わざわざ列車に乗らなくてもこの少女の家が自分たちの学校のはずだ。
そう、帰宅する直前にあの老人に引き止められ聞かされていた。
『何でって…。そりゃあ、ホグワーツ特急に乗りたいからに決まってるじゃない!!』
少年は自分の眉間に力が入ったのを自覚した。
やはりこの異世界から来たという少女は前から頭のネジを数本飛ばしているとはと思っていたが……
想像以上に理解不能な、ある意味未知の生き物だ。
「そんなに大したものじゃないぞ?」
『私にとっては大したことなの!』
だって、現実に見られて乗れるのよ!?と若干怒られてるのかと錯覚するほど強く主張された。
「そういうものか。

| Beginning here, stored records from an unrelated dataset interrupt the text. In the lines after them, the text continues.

(** The last component of a path and its parent. *)
Lemma last_component_spec p :
  match last_component p with
  | Some (c, par) => pushed p = c :: pushed par /\ c <> [] /\ c <> bs "."
  | None => pushed p = []
  end.
Proof.
  unfold last_component. set (segs := split_on _ _).
  assert (pushed p = kept (trim_right (reverse segs))) as ->.
  { destruct (trim_right_spec (reverse segs)) as [-> _]. by rewrite kept_reverse, <-pushed_body. }
  destruct (trim_right_spec (reverse segs)) as (_ & Hs & Hh).
  destruct (trim_right (reverse segs)) as [|c rest]; [done|]. split; [|done].
  unfold kept at 1. rewrite filter_cons_True by done. f_equal. fold (kept rest).
  destruct (trim_right_spec rest) as (Hk & Hs' & _). set (tr := trim_right rest) in *.
  assert (reverse tr `prefix_of` segs) as Hpre.
  { rewrite <-(reverse_involutive segs). apply suffix_prefix_reverse.
    trans rest; [done|]. trans (c :: rest); [by apply suffix_cons_r|done]. }
  rewrite pushed_front.
  - rewrite pushed_kept, split_join, <-kept_reverse, reverse_involutive; [by rewrite Hk|].
    destruct Hpre as [k Hk']. apply Forall_forall. intros w Hw%list_elem_of_In.
    apply (split_on_pieces _ (drop (body_start p) p)). fold segs. rewrite Hk'. apply elem_of_app. by left.
  - intros Hc. pose proof (cur_dir_shape p Hc) as (r & -> & Hr).
    assert (exists more, segs = [] :: more) as [more Hm].
    { subst segs. unfold body_start. rewrite Hc, orb_true_r. destruct Hr as [->|[y ->]]; simpl; [by eexists|].
      destruct (split_on "/"%char y) eqn:E; [by apply split_on_nonempty in E|]. by eexists. }
    destruct Hpre as [k Hk']. rewrite Hm in Hk'. destruct (reverse tr) as [|w [|w' ws]]; [by left| |];
      injection Hk' as <- _; [by left|right]; by eexists.
Qed.

(** A base directory as it is typed: nothing, or a text that ends in a separator. *)
Definition typed_dir (base : bytes) : Prop := base = [] \/ exists b, base = b ++ ["/"%char].

Lemma pushed_typed base v : typed_dir base -> pushed (base ++ v) = pushed v ++ pushed base.
Proof.
  intros [->|[b ->]]; simpl; [by rewrite app_nil_r|].
  rewrite <-app_assoc. simpl. rewrite !pushed_sep. done.
Qed.

Lemma absolute_app base v : base <> [] -> is_absolute (base ++ v) = is_absolute base.
Proof. by destruct base. Qed.

Lemma strip_tilde_typed base v :
  typed_dir base -> "/"%char ∉ v ->
  strip_tilde_slash (base ++ v) = (fun rest => rest ++ v) <$> strip_tilde_slash base /\
  (forall rest, strip_tilde_slash base = Some rest -> typed_dir rest).
Proof.
  intros [->|[b ->]] Hv.
  - split; [|done]. simpl. destruct v as [|c [|d v]]; simpl; try done; [by repeat case_match|].
    repeat case_match; try done; exfalso; apply Hv; set_solver.
  - destruct b as [|c [|d b]]; simpl.
    + split; [by repeat case_match|done].
    + split; [by repeat case_match|]. intros rest. repeat case_match; try done. intros [= <-]. by left.
    + split; [by repeat case_match|]. intros rest. repeat case_match; try done. intros [= <-]. right. by eexists.
Qed.

Lemma push_typed home base v :
  typed_dir base -> "/"%char ∉ v ->
  pushed (push_str home (base ++ v)) = pushed v ++ (if is_absolute base then pushed base else pushed base ++ pushed home).
Proof.
  intros Hb Hv. destruct (is_absolute base) eqn:Ha.
  - assert (base <> []) by (by intros ->). unfold push_str.
    rewrite absolute_app, Ha by done. by apply pushed_typed.
  - rewrite pushed_push; [by rewrite pushed_typed, app_assoc|].
    destruct base as [|c base]; [by apply relative_no_slash|done].
Qed.

(** Names under one typed directory resolve into one directory. *)
Lemma resolve_typed home root base :
  typed_dir base ->
  exists dir, forall v, "/"%char ∉ v -> base ++ v <> bs "~" ->
    pushed (resolve_local_input_path home root (base ++ v)) = pushed v ++ dir.
Proof.
  intros Hb. unfold resolve_local_input_path.
  assert (forall v, "/"%char ∉ v -> is_absolute (base ++ v) = is_absolute base) as Hab.
  { intros v Hv. destruct base; [by apply relative_no_slash|done]. }
  destruct (is_absolute base) eqn:Ha.
  { exists (pushed base). intros v Hv _. rewrite Hab by done. by apply pushed_typed. }
  destruct (strip_tilde_slash base) as [rest|] eqn:Hs, home as [home|]; eexists; intros v Hv Hne;
    rewrite Hab by done; destruct (strip_tilde_typed base v Hb Hv) as [-> Ht]; rewrite Hs; simpl;
    rewrite ?decide_False by done; apply push_typed; auto.
Qed.

Lemma rfind_split raw :
  let base := match rfind "/"%char raw with Some index => take (S index) raw | None => [] end in
  exists w, raw = base ++ w /\ ("/"%char ∉ w) /\ typed_dir base.
Proof.
  cbn zeta. destruct (rfind "/"%char raw) as [i|] eqn:E.
  - apply rfind_some in E as [Hi Hn]. exists (drop (S i) raw). split; [by rewrite take_drop|].
    split; [done|]. right. exists (take i raw). by rewrite (take_S_r _ _ _ Hi).
  - exists raw. split; [done|]. split; [by apply rfind_none|by left].
Qed.

(** What is completed for a local path: the part after the last slash is
    the prefix, the entries are those of the directory the rest denotes, and
    the completed text denotes the entry that was found, unless that part is
    [.] or [..] or the text is [~]. *)
Theorem local_completion_resolves home ctx raw search_dir prefix base :
  local_completion_parts raw (resolve_local_source home ctx raw) = (search_dir, prefix, base) ->
  exists w, raw = base ++ w /\ ("/"%char ∉ w) /\
    (w <> bs "." -> w <> bs ".." -> raw <> bs "~" ->
     prefix = w /\ forall name, "/"%char ∉ name -> base ++ name <> bs "~" ->
       pushed (resolve_local_source home ctx (base ++ name)) = pushed name ++ pushed search_dir).
Proof.
  unfold local_completion_parts, resolve_local_source. set (root := local_root ctx).
  assert (typed_dir raw -> forall name, "/"%char ∉ name -> raw <> bs "~" -> raw ++ name <> bs "~" ->
    pushed (resolve_local_input_path home root (raw ++ name))
    = pushed name ++ pushed (resolve_local_input_path home root raw)) as Hself.
  { intros Ht name Hn H0 H1. destruct (resolve_typed home root raw Ht) as [dir Hd]. rewrite Hd by done.
    pose proof (Hd [] (not_elem_of_nil _)) as E. rewrite app_nil_r in E. by rewrite E. }
  case_decide as Hr.
  { intros [= <- <- <-]. exists []. split; [done|]. split; [apply not_elem_of_nil|].
    intros _ _ _. split; [done|]. subst raw. intros. apply Hself; [by left|done..]. }
  destruct (ends_with raw (bs "/")) eqn:He.
  { intros [= <- <- <-]. exists []. rewrite app_nil_r. split; [done|]. split; [apply not_elem_of_nil|].
    intros _ _ Hraw. split; [done|]. intros. apply Hself; [|done..]. right.
    unfold ends_with in He. apply bool_decide_eq_true in He. cbn [length bs list_ascii_of_string] in He. exists (take (length raw - 1) raw).
    etrans; [symmetry; apply (take_drop (length raw - 1))|]. by rewrite He. }
  intros [= <- <- <-]. destruct (rfind_split raw) as (w & Hw & Hs & Ht). cbn zeta in *.
  set (base := match rfind _ _ with Some _ => _ | None => _ end) in *. exists w. split; [done|]. split; [done|].
  intros H1 H2 H3. destruct (resolve_typed home root base Ht) as [dir Hd].
  assert (w <> []) as Hw0.
  { intros ->. rewrite app_nil_r in Hw. destruct Ht as [Hb|[b Hb]]; [congruence|].
    rewrite Hw, Hb in He. unfold ends_with in He. apply bool_decide_eq_false in He. apply He.
    rewrite length_app. simpl. by rewrite Nat.add_sub, drop_app_length. }
  assert (pushed (resolve_local_input_path home root raw) = w :: dir) as Hp.
  { rewrite Hw, Hd by congruence. rewrite pushed_name by done. by rewrite decide_False by naive_solver. }
  unfold parent_str, file_name_str. pose proof (last_component_spec (resolve_local_input_path home root raw)) as Hl.
  destruct (last_component _) as [[c par]|]; [|by rewrite Hl in Hp].
  destruct Hl as (Hl & _ & _). rewrite Hl in Hp. injection Hp as -> Hdir.
  rewrite decide_False by done. simpl. split; [done|]. intros name Hn Hne. rewrite Hd, Hdir by done. done.
Qed.

(** ** Where completion goes wrong *)

Definition demo_ctx : TransferContext := mk_TransferContext (bs "/w").

(** Completing [~] looks for the home directory's name in its parent, and
    leaves a relative path. *)
Lemma tilde_completes_to_relative :
  let parts := local_completion_parts (bs "~") (resolve_local_source (Some (bs "/home/ann")) demo_ctx (bs "~")) in
  parts = (bs "/home", bs "ann", []) /\
  resolve_local_source (Some (bs "/home/ann")) demo_ctx (bs "ann/") = bs "/w/ann/".
Proof. split; reflexivity. Qed.

(** A hidden entry is not completed after its dot: the directory itself is
    looked for in its parent, and appended to itself. *)
Lemma dot_completes_to_wrong_entry :
  local_completion_parts (bs "src/.") (resolve_local_source None demo_ctx (bs "src/.")) = (bs "/w", bs "src", bs "src/").
Proof. reflexivity. Qed.

(** Words between blanks, the only thing [shell_words::split] makes of text
    without quotes and backslashes. *)
Definition demo_words (b : bytes) : option (list bytes) :=
  Some (filter (fun w => w <> []) (split_on " "%char b)).

(** A remote name is inserted without quotes: a completed name with a blank is
    read as two arguments, and the second is where the file is written. *)
Lemma remote_completion_unquoted :
  complete_line (E := unit) (fun b => b) None (mk_LocalDisk (fun _ => false) (fun _ => false) (fun _ => None))
    (fun _ => Ok [bs "a key"]) CPrompt demo_ctx (bs "get a") 5
  = Some (Ok (Applied (bs "get a key ") 10)) /\
  parse_local_command demo_words (bs "get a key ") = Some (Get (bs "a") (Some (bs "key")) false).
Proof. split; vm_compute; reflexivity. Qed.

(** ** Witnesses *)

Lemma local_completion_resolves_witness :
  exists w, bs "a/b" = bs "a/" ++ w.
Proof.
  destruct (local_completion_resolves None demo_ctx (bs "a/b") (bs "/w/a") (bs "b") (bs "a/")) as (w & H & _);
    [reflexivity|]. exists w. exact H.
Defined.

………3年生なんだな」
ふと机に積まれた教科書に目が止まる。
少年より1つ上の学年の教科書、興味が無いこともないが釈然としない。
「なぜヒヨッコの癖して僕より上なんだ?」
『だって私17歳だよ!?実年齢に見合った学年になれなくてこれでも割りとショックなんだから』
中学生と高校生の差を舐めんな、と睨まれる。